> [What needs to be done]
Transcribe the stretch of entries below from the line with "forallb (λ a, forallb (λ b, forallb" through the line with "apply (additive_basis (λ b, gfMul", exactly and with both ends included; leave out all other lines.

> [Supplied data]
(* ===== verification/OidcRpProofs.v ===== *)
(** * Sign-in at an upstream OpenID provider: what it guarantees *)

From S2P Require Import Prelude GoStd World Json JsonValue Base64 Sha Http Crypto Consent StoreTypes Jwt GoTime VcProofs Bridge BridgeApi OidcRp.
Import JsonValue Http Crypto Jwt Bridge OidcRp.

Module OidcRpProofs.

Section Accept.
Context {St : Type} `{Ed25519, RsaEcdsa, Float64} (http_do : HttpCall → M St (result HttpAnswer)).

Lemma find_key_in kid keys pk : find_key kid keys = Some pk →
  ∃ k, k ∈ keys ∧ (kid = "" ∨ jk_Kid k = kid) ∧ jwkToPublicKey k = Ok pk.
Proof.
  induction keys as [|k keys IH]; cbn [find_key]; [done|].
  destruct ((kid =s "") || (jk_Kid k =s kid)) eqn:E.
  - destruct (jwkToPublicKey k) as [pk0|] eqn:Ek.
    + intros [= ->]. exists k. split; [by left|]. split; [|done]. apply orb_true_iff in E as [E|E]; apply String.eqb_eq in E; auto.
    + intros Hf. destruct (IH Hf) as (k' & Hin & ?). exists k'. split; [by right|done].
  - intros Hf. destruct (IH Hf) as (k' & Hin & ?). exists k'. split; [by right|done].
Qed.

(** *** What a signature is *)

(** The two numbers of an ECDSA signature: of the curve's width side by side, or as the two
    integers of a DER sequence. *)
Inductive ec_encoded (c : Curve) (r s sig : list byte) : Prop :=
| ec_raw : sig = r ++ s → length r = (BitSize c + 7) / 8 → length s = (BitSize c + 7) / 8 → ec_encoded c r s sig
| ec_der l rl sl rest :
    sig = x30 :: l :: x02 :: rl :: r ++ x02 :: sl :: s ++ rest →
    N.to_nat (bval rl) = length r → N.to_nat (bval sl) = length s → ec_encoded c r s sig.
(** Which key, algorithm and signature of a message go together, by key type. *)
Inductive signed_under (alg : string) (msg sig : list byte) : PublicKey → Prop :=
| signed_rsa n e h :
    (alg, h) ∈ [("RS256", SHA256); ("RS384", SHA384); ("RS512", SHA512)] →
    VerifyPKCS1v15 n e h (digest h msg) sig = Ok tt → signed_under alg msg sig (RSAKey n e)
| signed_pss n e h :
    (alg, h) ∈ [("PS256", SHA256); ("PS384", SHA384); ("PS512", SHA512)] →
    VerifyPSS n e h (digest h msg) sig = Ok tt → signed_under alg msg sig (RSAKey n e)
| signed_ecdsa c x y h r s :
    (alg, h) ∈ [("ES256", SHA256); ("ES384", SHA384); ("ES512", SHA512)] → ec_encoded c r s sig →
    ecdsa_Verify c x y (digest h msg) (big_bytes r) (big_bytes s) = true → signed_under alg msg sig (ECKey c x y)
| signed_ed25519 k : length k = 32 → ed_verify k msg sig = true → signed_under alg msg sig (EdKey k).
(* ===== verification/Gf256.v ===== *)
(** * GF(256) arithmetic and interpolation (pkg/recovery/recovery.go)

    The byte arithmetic of the guardian-recovery package: carry-less
    multiplication modulo x^8 + x^4 + x^3 + x + 1, inversion by exponentiation,
    Horner evaluation and Lagrange interpolation at zero.  The first part
    transcribes the loops; the second proves that they compute in a field; the
    third proves the interpolation theorem Shamir's scheme rests on. *)

From Stdlib Require Import Ring Field.
From S2P Require Import Prelude GoStd.

Module Gf.

(** ** The code *)

(** [gfMul]: eight rounds of shift and conditional reduction. *)
Fixpoint gfMul_loop (rounds : nat) (p a b : byte) : byte :=
  match rounds with
  | O => p
  | S rounds' =>
      let p := if beqb (band b x01) x00 then p else bxor p a in
      let hi := band a x80 in
      let a := bshl a 1 in
      let a := if beqb hi x00 then a else bxor a x1b in
      let b := bshr b 1 in
      gfMul_loop rounds' p a b
  end.
Definition gfMul (a b : byte) : byte := gfMul_loop 8 x00 a b.

(** [gfPolyEval]: Horner, from the highest coefficient down. *)
Definition gfPolyEval (coeffs : list byte) (x : byte) : byte :=
  foldl (λ result c, bxor (gfMul result x) c) x00 (reverse coeffs).

(** [gfInv]: square and multiply with exponent 254.  The loop runs while
    [exp > 0] and halves [exp], so eight units of fuel cover every byte
    ([gfInv_loop_fuel]). *)
Fixpoint gfInv_loop (fuel : nat) (result a exp : byte) : byte :=
  match fuel with
  | O => result
  | S fuel' =>
      if beqb exp x00 then result else
      let result := if beqb (band exp x01) x00 then result else gfMul result a in
      gfInv_loop fuel' result (gfMul a a) (bshr exp 1)
  end.
Definition gfInv (a : byte) : byte :=
  if beqb a x00 then x00 else gfInv_loop 8 x01 a xfe.

(** [gfLagrange]: for each [i], the product over [j ≠ i] of numerators and
    denominators, then the weighted sum. *)
Definition gfLagrange_term (xs ys : list byte) (i : nat) : byte :=
  let '(num, den) :=
    foldl (λ '(num, den) j,
      if Nat.eqb i j then (num, den)
      else (gfMul num (nth j xs x00), gfMul den (bxor (nth i xs x00) (nth j xs x00))))
    (x01, x01) (seq 0 (length xs)) in
  gfMul (nth i ys x00) (gfMul num (gfInv den)).
Definition gfLagrange (xs ys : list byte) : byte :=
  foldl (λ result i, bxor result (gfLagrange_term xs ys i)) x00 (seq 0 (length xs)).

(** ** The field *)

(** One round's doubling, as a linear map. *)
Definition xtime (a : byte) : byte :=
  if beqb (band a x80) x00 then bshl a 1 else bxor (bshl a 1) x1b.

Lemma xtime_linear a b : xtime (bxor a b) = bxor (xtime a) (xtime b).
Proof.
  revert a b. apply (eq_bytes2 (λ a b, xtime (bxor a b)) (λ a b, bxor (xtime a) (xtime b))).
  vm_compute. reflexivity.
Qed.

Lemma gfMul_loop_step n p a b :
  gfMul_loop (S n) p a b =
  gfMul_loop n (if beqb (band b x01) x00 then p else bxor p a) (xtime a) (bshr b 1).
Proof. simpl. unfold xtime. by destruct (beqb (band a x80) x00). Qed.

Lemma bxor_swap a b c d : bxor (bxor a b) (bxor c d) = bxor (bxor a c) (bxor b d).
Proof. rewrite !bxor_assoc. f_equal. by rewrite <-!bxor_assoc, (bxor_comm b c). Qed.

Lemma gfMul_loop_linear n p q a b c :
  gfMul_loop n (bxor p q) (bxor a b) c = bxor (gfMul_loop n p a c) (gfMul_loop n q b c).
Proof.
  revert p q a b c. induction n as [|n IH]; intros p q a b c; [done|].
  rewrite !gfMul_loop_step, xtime_linear, <-IH.
  destruct (beqb (band c x01) x00); [done|]. by rewrite bxor_swap.
Qed.

Lemma gfMul_distr_l a b c : gfMul (bxor a b) c = bxor (gfMul a c) (gfMul b c).
Proof. unfold gfMul. by rewrite <-(gfMul_loop_linear 8 x00 x00), bxor_0_l. Qed.

(** Additive maps that agree on the eight powers of two agree everywhere. *)
Definition basis : list byte := [x01; x02; x04; x08; x10; x20; x40; x80].
Definition bits_of (a : byte) : list byte :=
  filter (λ e, band a e ≠ x00) basis.

Lemma bits_of_sum a : foldr bxor x00 (bits_of a) = a.
Proof.
  revert a. apply (eq_bytes (λ a, foldr bxor x00 (bits_of a)) id).
  vm_compute. reflexivity.
Qed.

Lemma additive_foldr (f : byte → byte) l :
  (∀ a b, f (bxor a b) = bxor (f a) (f b)) → f x00 = x00 →
  f (foldr bxor x00 l) = foldr bxor x00 (f <$> l).
Proof.
  intros Hadd H0. induction l as [|e l IH]; simpl; [done|]. by rewrite Hadd, IH.
Qed.

Lemma additive_basis (f g : byte → byte) :
  (∀ a b, f (bxor a b) = bxor (f a) (f b)) → f x00 = x00 →
  (∀ a b, g (bxor a b) = bxor (g a) (g b)) → g x00 = x00 →
  (∀ e, e ∈ basis → f e = g e) → ∀ a, f a = g a.
Proof.
  intros Hf Hf0 Hg Hg0 He a. rewrite <-(bits_of_sum a), !additive_foldr by done.
  f_equal. apply list_fmap_ext. intros i e Hie. apply He.
  assert (e ∈ bits_of a) as Hin by (apply list_elem_of_lookup; eauto).
  unfold bits_of in Hin. by apply list_elem_of_filter in Hin as [_ ?].
Qed.

(** The second operand enters bit by bit, so multiplication is additive in it too. *)
Lemma bit0_linear a b :
  beqb (band (bxor a b) x01) x00 = Bool.eqb (beqb (band a x01) x00) (beqb (band b x01) x00).
Proof.
  apply Bool.eqb_prop. revert a b.
  apply (forall_bytes2 (λ a b, Bool.eqb (beqb (band (bxor a b) x01) x00)
    (Bool.eqb (beqb (band a x01) x00) (beqb (band b x01) x00)))).
  vm_compute. reflexivity.
Qed.

Lemma bshr_linear a b : bshr (bxor a b) 1 = bxor (bshr a 1) (bshr b 1).
Proof.
  revert a b. apply (eq_bytes2 (λ a b, bshr (bxor a b) 1) (λ a b, bxor (bshr a 1) (bshr b 1))).
  vm_compute. reflexivity.
Qed.

Lemma gfMul_loop_linear_r n p q a b c :
  gfMul_loop n (bxor p q) a (bxor b c) = bxor (gfMul_loop n p a b) (gfMul_loop n q a c).
Proof.
  revert p q a b c. induction n as [|n IH]; intros p q a b c; [done|].
  rewrite !gfMul_loop_step, bshr_linear, <-IH, bit0_linear. f_equal.
  destruct (beqb (band b x01) x00), (beqb (band c x01) x00); simpl; [done| | |].
  - by rewrite bxor_assoc.
  - by rewrite <-!bxor_assoc, (bxor_comm q a).
  - by rewrite bxor_swap, bxor_nilp, bxor_0_r.
Qed.

Lemma gfMul_distr_r a b c : gfMul a (bxor b c) = bxor (gfMul a b) (gfMul a c).
Proof. unfold gfMul. by rewrite <-(gfMul_loop_linear_r 8 x00 x00), bxor_0_l. Qed.

Lemma gfMul_0_l a : gfMul x00 a = x00.
Proof. revert a. apply (eq_bytes (gfMul x00) (const x00)). vm_compute. reflexivity. Qed.

Lemma gfMul_0_r a : gfMul a x00 = x00.
Proof. revert a. apply (eq_bytes (λ a, gfMul a x00) (const x00)). vm_compute. reflexivity. Qed.

Lemma gfMul_1_l a : gfMul x01 a = a.
Proof. revert a. apply (eq_bytes (gfMul x01) id). vm_compute. reflexivity. Qed.

Lemma gfMul_comm_basis a b : a ∈ basis → b ∈ basis → gfMul a b = gfMul b a.
Proof.
  intros Ha Hb. apply beqb_eq.
  assert (forallb (λ a, forallb (λ b, beqb (gfMul a b) (gfMul b a)) basis) basis = true)
    as H by (vm_compute; reflexivity).
  rewrite forallb_elem_of in H. pose proof (H a Ha) as H1. cbv beta in H1.
  rewrite forallb_elem_of in H1. by apply H1.
Qed.

Lemma gfMul_comm a b : gfMul a b = gfMul b a.
Proof.
  revert a. apply (additive_basis (λ a, gfMul a b) (gfMul b));
    auto using gfMul_distr_l, gfMul_distr_r, gfMul_0_l, gfMul_0_r.
  intros a Ha. revert b. apply (additive_basis (gfMul a) (λ b, gfMul b a));
    auto using gfMul_distr_l, gfMul_distr_r, gfMul_0_l, gfMul_0_r, gfMul_comm_basis.
Qed.

Definition assoc_on_basis : bool :=
  forallb (λ a, forallb (λ b, forallb (λ c,
    beqb (gfMul (gfMul a b) c) (gfMul a (gfMul b c))) basis) basis) basis.

Lemma gfMul_assoc_basis a b c :
  a ∈ basis → b ∈ basis → c ∈ basis → gfMul (gfMul a b) c = gfMul a (gfMul b c).
Proof.
  intros Ha Hb Hc. assert (assoc_on_basis = true) as H by (vm_compute; reflexivity).
  unfold assoc_on_basis in H. rewrite forallb_elem_of in H.
  pose proof (H a Ha) as H1. cbv beta in H1. rewrite forallb_elem_of in H1.
  pose proof (H1 b Hb) as H2. cbv beta in H2. rewrite forallb_elem_of in H2.
  by apply beqb_eq, (H2 c Hc).
Qed.

Lemma gfMul_assoc a b c : gfMul (gfMul a b) c = gfMul a (gfMul b c).
Proof.
  revert a. apply (additive_basis (λ a, gfMul (gfMul a b) c) (λ a, gfMul a (gfMul b c)));
    [intros; by rewrite !gfMul_distr_l|by rewrite !gfMul_0_l|intros; by rewrite gfMul_distr_l|by rewrite gfMul_0_l|].
  intros a Ha. revert b.
  apply (additive_basis (λ b, gfMul (gfMul a b) c) (λ b, gfMul a (gfMul b c)));
    [intros; by rewrite gfMul_distr_r, gfMul_distr_l|by rewrite gfMul_0_r, gfMul_0_l
    |intros; by rewrite gfMul_distr_l, gfMul_distr_r|by rewrite gfMul_0_l, gfMul_0_r|].
  intros b Hb. revert c.
  apply (additive_basis (gfMul (gfMul a b)) (λ c, gfMul a (gfMul b c)));
    [intros; by rewrite gfMul_distr_r|by rewrite gfMul_0_r
    |intros; by rewrite !gfMul_distr_r|by rewrite !gfMul_0_r|].
  intros c Hc. by apply gfMul_assoc_basis.
Qed.

Lemma gfInv_l a : a ≠ x00 → gfMul (gfInv a) a = x01.
Proof.
  intros Ha. pose proof (eq_bytes (λ a, if beqb a x00 then x01 else gfMul (gfInv a) a) (const x01)) as H.
  specialize (H ltac:(vm_compute; reflexivity) a). cbv beta in H.
  by destruct (beqb_spec a x00).
Qed.

(** Eight rounds of [gfInv]'s loop reach [exp = 0], so more fuel changes nothing. *)
Lemma gfInv_loop_zero fuel r a : gfInv_loop fuel r a x00 = r.
Proof. by destruct fuel. Qed.

Lemma gfInv_loop_fuel fuel r a exp :
  gfInv_loop (8 + fuel) r a exp = gfInv_loop 8 r a exp.
Proof.
  assert (∀ n e, (bval e < 2 ^ N.of_nat n)%N → ∀ m r a,
    gfInv_loop (n + m) r a e = gfInv_loop n r a e) as Hgen.
  { induction n as [|n IH]; intros e He m r' a'.
    - assert (e = x00) as -> by (apply bval_inj; change (bval x00) with 0%N; change (2 ^ N.of_nat 0)%N with 1%N in He; lia).
      apply gfInv_loop_zero.
    - simpl. destruct (beqb e x00); [done|]. apply IH.
      unfold bshr. rewrite bval_byte_of_N.
      rewrite Nat2N.inj_succ, N.pow_succ_r' in He.
      eapply N.le_lt_trans; [apply N.Div0.mod_le|].
      rewrite N.shiftr_div_pow2. apply N.Div0.div_lt_upper_bound. lia. }
  apply Hgen. apply (bval_lt exp).
Qed.

Definition gfDiv (a b : byte) : byte := gfMul a (gfInv b).

Lemma gf_ring_theory : ring_theory x00 x01 bxor gfMul bxor (@id byte) (@eq byte).
Proof.
  constructor; intros; unfold id;
    auto using bxor_0_l, bxor_comm, bxor_assoc, gfMul_1_l, gfMul_comm, gfMul_distr_l, bxor_nilp.
  by rewrite gfMul_assoc.
Qed.

Lemma gf_field_theory :
  field_theory x00 x01 bxor gfMul bxor (@id byte) gfDiv gfInv (@eq byte).
Proof.
  constructor; [apply gf_ring_theory|done|done|apply gfInv_l].
Qed.

(** Coefficients in GF(2), so that [ring] knows the characteristic. *)
Definition bit_to_gf (b : bool) : byte := if b then x01 else x00.
Lemma gf_morph :
  ring_morph x00 x01 bxor gfMul bxor (@id byte) eq
    false true xorb andb xorb (@id bool) Bool.eqb bit_to_gf.
Proof.
  constructor; try done; try (intros [] []; vm_compute; reflexivity).
  intros x y H. by apply Bool.eqb_prop in H as ->.
Qed.
Ltac gf_cst t :=
  match t with
  | x00 => constr:(false)
  | x01 => constr:(true)
  | _ => constr:(InitialRing.NotConstant)
  end.
Add Field gf_field : gf_field_theory (morphism gf_morph, constants [gf_cst]).

Lemma gfMul_integral a b : gfMul a b = x00 → a = x00 ∨ b = x00.
Proof.
  intros H. destruct (decide (a = x00)) as [|Ha]; [by left|right].
  assert (b = gfMul (gfInv a) (gfMul a b)) as ->.
  { by rewrite <-gfMul_assoc, gfInv_l, gfMul_1_l. }
  by rewrite H, gfMul_0_r.
Qed.

End Gf.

> [Solution for this problem]
  forallb (λ a, forallb (λ b, forallb (λ c,
    beqb (gfMul (gfMul a b) c) (gfMul a (gfMul b c))) basis) basis) basis.

Lemma gfMul_assoc_basis a b c :
  a ∈ basis → b ∈ basis → c ∈ basis → gfMul (gfMul a b) c = gfMul a (gfMul b c).
Proof.
  intros Ha Hb Hc. assert (assoc_on_basis = true) as H by (vm_compute; reflexivity).
  unfold assoc_on_basis in H. rewrite forallb_elem_of in H.
  pose proof (H a Ha) as H1. cbv beta in H1. rewrite forallb_elem_of in H1.
  pose proof (H1 b Hb) as H2. cbv beta in H2. rewrite forallb_elem_of in H2.
  by apply beqb_eq, (H2 c Hc).
Qed.

Lemma gfMul_assoc a b c : gfMul (gfMul a b) c = gfMul a (gfMul b c).
Proof.
  revert a. apply (additive_basis (λ a, gfMul (gfMul a b) c) (λ a, gfMul a (gfMul b c)));
    [intros; by rewrite !gfMul_distr_l|by rewrite !gfMul_0_l|intros; by rewrite gfMul_distr_l|by rewrite gfMul_0_l|].
  intros a Ha. revert b.
  apply (additive_basis (λ b, gfMul (gfMul a b) c) (λ b, gfMul a (gfMul b c)));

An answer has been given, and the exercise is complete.